When the adhesion state of algae was investigated at the time when the melon cultivation in the first year was completed, House F (Reference Example 2) showed no adhesion of algae, but Houses G, H and I (control). In each of Examples 5, 6 and 7), a lot of algae was observed to be attached to the side part and the end part of the house. Survey method (1) Number of flying bees: A box of bees (about 10,000) was set at a distance of about 1 m from the entrance of the house, and the house exit was twice a day and twice a day on the third day after the day. From the side opposite to where the box was placed), the number of bees flying and active in the house was observed with the naked eye.

(2) Flight status of bees: When the measurement of (1) above is performed, the activity of the bees is observed with the naked eye.

(3) Fruit setting rate (%): The rate of fruit setting at the 9th to 12th nodes (average of 50 trees).

[0078]

[Table 3]

Reference Example-3 and Control Examples 8 to 10 (Cultivation of eggplants) Eggplant seedlings for planting 85 days after seeding of eggplant (cultivar Thousands) (real leaf 2)
53kg of original fertilizer (Chitsuso 13, phosphoric acid 25, potash 15)
House A (Reference Example-3) fertilized with / 10a, House B,
House C, House D (Comparative Examples 8 to 10) with a ridge width of 1.2 m,
40-45 cm between plants, 1 row planting, 2000 plants per 10 a planted in the middle of March.

House heat insulation target 26-30 ° C during the day, 1 at night
Cultivate while keeping the temperature at 2 to 15 ° C. and maintaining sufficient brackish water.
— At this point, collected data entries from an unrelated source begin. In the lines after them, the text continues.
Lemma packed_trans p ms p1 ms' p2 : packed p ms p1 -> packed p1 ms' p2 -> packed p (ms ++ ms') p2.
Proof.
  intros [] []. split; try done; try congruence; auto.
  - by eapply channel_calm_trans.
  - rewrite length_app. lia.
  - by rewrite fmap_app, concat_app, app_assoc, <- pd_written0.
  - by rewrite fmap_app, app_assoc, <- pd_handles0, <- pd_id0.
  - apply Forall_app. split; [done|]. eapply Forall_impl; [done|].
    intros m (m0 & Hm0 & Hs). exists m0. auto.
  - intros x Hx. destruct (pd_due0 x Hx) as [Hx1|(m & Hm & He)]; [|right; exists m; split; [apply elem_of_app; by left|done]].
    destruct (pd_due1 x Hx1) as [Hx2|(m & Hm & He)]; [by left|right]. exists m. split; [apply elem_of_app; by right|done].
Qed.

(** One round of the loop. *)
Lemma pack_round p : pack_ok p ->
  exists p1 msg, on_pk_channel (get_message_to_write_to_a_packet (WriteLimiter_remaining (pk_cursor p))) p =
      Some (p1, Ok msg) /\
    match msg with
    | None => p1 = p
    | Some m => exists p', (on_pk_cursor (write_all (Message_as_slice m));;
          st_modify (fun p => MkPack (pk_channel p) (pk_cursor p)
            (pk_handles p ++ [handle_of (ch_id (pk_channel p)) m]) (pk_pool p));;
          on_pk_pool (return_buffer (Message_take_buffer m).1)) p1 = Some (p', Ok tt) /\ packed p [m] p'
    end.
Proof.
  intros [Hc Hw Hp].
  destruct (ch_get_law (WriteLimiter_remaining (pk_cursor p)) (pk_channel p) Hc)
    as (c' & r & Hrun & Hc' & Hid & Hseen & Hsub & Hr).
  exists (MkPack c' (pk_cursor p) (pk_handles p) (pk_pool p)), r.
  destruct (ch_get_keeps _ _ _ _ Hrun) as (Hkp & Hkm & Hdue).
  split; [unfold on_pk_channel, st_zoom; by rewrite Hrun|].
  destruct r as [m|]; [|rewrite Hr; by destruct p].
  destruct Hr as (m0 & n & Hin & Hsame & Hn & Hle & Hready). pose proof Hsame as (_ & _ & _ & _ & Hslice).
  apply Message_size_lower in Hn.
  destruct (emits_ok _ _ _ (pk_cursor p) (emits_write_all (Message_as_slice m)) Hw) as (w' & Hwr & Hw' & Hlim & Hout);
    [rewrite Hslice; lia|].
  destruct (return_buffer_run (Message_take_buffer m).1 (pk_pool p) Hp) as (bp' & Hret & Hp').
  eexists. split.
  - erewrite run_bind_ok by (unfold on_pk_cursor, st_zoom; cbn [pk_cursor]; rewrite Hwr; done). cbn beta iota.
    run_done. unfold on_pk_pool, st_zoom. cbn [pk_pool]. rewrite Hret. done.
  - split; cbn [pk_channel pk_cursor pk_handles pk_pool fmap list_fmap concat]; rewrite ?app_nil_r; try done.
    + split; [done..|]. intros Hk x Hx. by rewrite Hkm.
    + by rewrite Hid.
    + apply Forall_singleton. by exists m0.
    + intros x Hx. destruct (Hdue x Hx) as [|He]; [by left|right]. exists m. by split; [apply list_elem_of_singleton|].
Qed.

Lemma write_channel_messages_run fuel k p : pack_ok p -> (ch_ready (pk_channel p) < fuel)%nat ->
  exists p' ms, write_channel_messages fuel k p = Some (p', Ok (k + Z.of_nat (length ms))) /\ packed p ms p'.
Proof.
  revert k p. induction fuel as [|fuel IH]; intros k p Hp Hfuel; [lia|].
  destruct (pack_round p Hp) as (p1 & msg & Hget & Hr). cbn [write_channel_messages]. rewrite run_get.
  run_step Hget. destruct msg as [m|]; [|subst p1].
  - destruct Hr as (p' & Hwr & Hpk).
    erewrite run_seq3 by exact Hwr. rewrite run_get.
    destruct (WriteLimiter_remaining (pk_cursor p') <? 3).
    + exists p', [m]. split; [done|done].
    + destruct (IH (k + 1) p') as (p2 & ms & Hrun & Hpk2); [by apply (pd_ok _ _ _ Hpk)| |].
      { pose proof (pd_ready _ _ _ Hpk). simpl in *. lia. }
      exists p2, (m :: ms). rewrite Hrun. split; [do 3 f_equal; simpl; lia|].
      by apply (packed_trans p [m] p' ms p2).
  - exists p, []. split; [|by apply packed_nil]. simpl. by rewrite Z.add_0_r.
Qed.

Lemma Channel_queue_len_messages (c : Channel) : Channel_queue_len c = length (ch_messages c).
Proof. destruct c; simpl; [done|]. symmetry. apply length_fmap. Qed.

Lemma write_channel_messages_to_packet_run p : pack_ok p ->
  exists p' ms, write_channel_messages_to_packet p = Some (p', Ok (Z.of_nat (length ms))) /\ packed p ms p'.
Proof.
  intros Hp. apply (write_channel_messages_run _ 0 p Hp). rewrite Channel_queue_len_messages.
  pose proof (ch_ready_le (pk_channel p)). lia.
Qed.
End pack.

(** ** The list of channels *)
Section channels.
Context `{BP : BuildProfile, BO : ByteOrder, SM : SmallMap, SL : !SmallMapLaws SM}.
The pests are controlled by spraying 500 to 1000 times the amount of Toptupin solution.

The eggplant fruits can be harvested about 40 days after planting, and the state of the eggplant fruits harvested 60 days after planting is shown in Table-4.

[0082]

[Table 4]

Reference Example 4 and Control Examples 11 to 13 (Cultivation of gentian) A gentian strain was dug up so as not to root it on the day following early spring weather, soil that easily fell was removed, wrapped in sawdust, and stored in a refrigerator. Store at -2 ° C to the target.

In the middle of October, the above-mentioned house A (reference example 4) and houses B, C and D (control examples 11 to 13) are planted. The floor is fully watered and controlled at 15 ° C or below, and fertilizer application is 100 kg of fertilizer per 1a, and other nitrogen, phosphoric acid and potassium are 1 kg each.
/ A All waste fertilizer is applied, floor width is 90 to 100m, line spacing is 20c
Planted as m, 10 cm between plants. It is cultivated so that it is fully flooded (inhibited cultivation of gentian) and harvested as cut flowers in the middle of February. The condition of flower color is shown in Table-5.

[0085]

[Table 5]

Reference Example 5 and Control Examples 14 to 16 (Cultivation of Japanese quince) Kikiyo was housed in House A (reference example 5) and Houses B, C and D.
(Control Examples 14 to 16) are planted in the middle of September, and suppressed and cultivated by a conventional method. Table-6 shows the results of an investigation of the flower color status after harvesting cut flowers of Kikyoyou at the end of December.

[0087]

[Table 6]

[Brief description of drawings]

FIG. 1 is a diagram of wavelength-dependent light transmission curves of coating materials No. 1, No. 2, No. 3, No. 4 and No. 5 used in Examples and Comparative Examples.

Claims (3)

[Claims] 1. A fluorine resin film having an ethylene / tetrafluoroethylene content molar ratio of 40/60 to.
In the range of 60/40, and the formula CH ₂ = CH-C _n F
_{2n + 1} (where n is an integer of 2 to 10), the content of the perfluoroalkyl vinyl monomer unit is in the range of 0.1 to 10 mol%, and the ethylene-tetrafluoroethylene-based copolymer A covering material for agriculture, characterized by being formed by excluding the combined film. 2. The agricultural coating material according to claim 1, wherein the fluorine content of the fluorine resin is 45% by weight or more. 3. The fluororesin film is an ethylene-chlorotrifluoroethylene-based copolymer, a hexafluoropropylene-tetrafluoroethylene-based copolymer, a perfluoroalkyl vinyl ether-tetrafluoroethylene-based copolymer, or a polyfluorinated product. The agricultural coating material according to claim 1, which is a film formed of a resin selected from vinylidene and polyvinyl fluoride.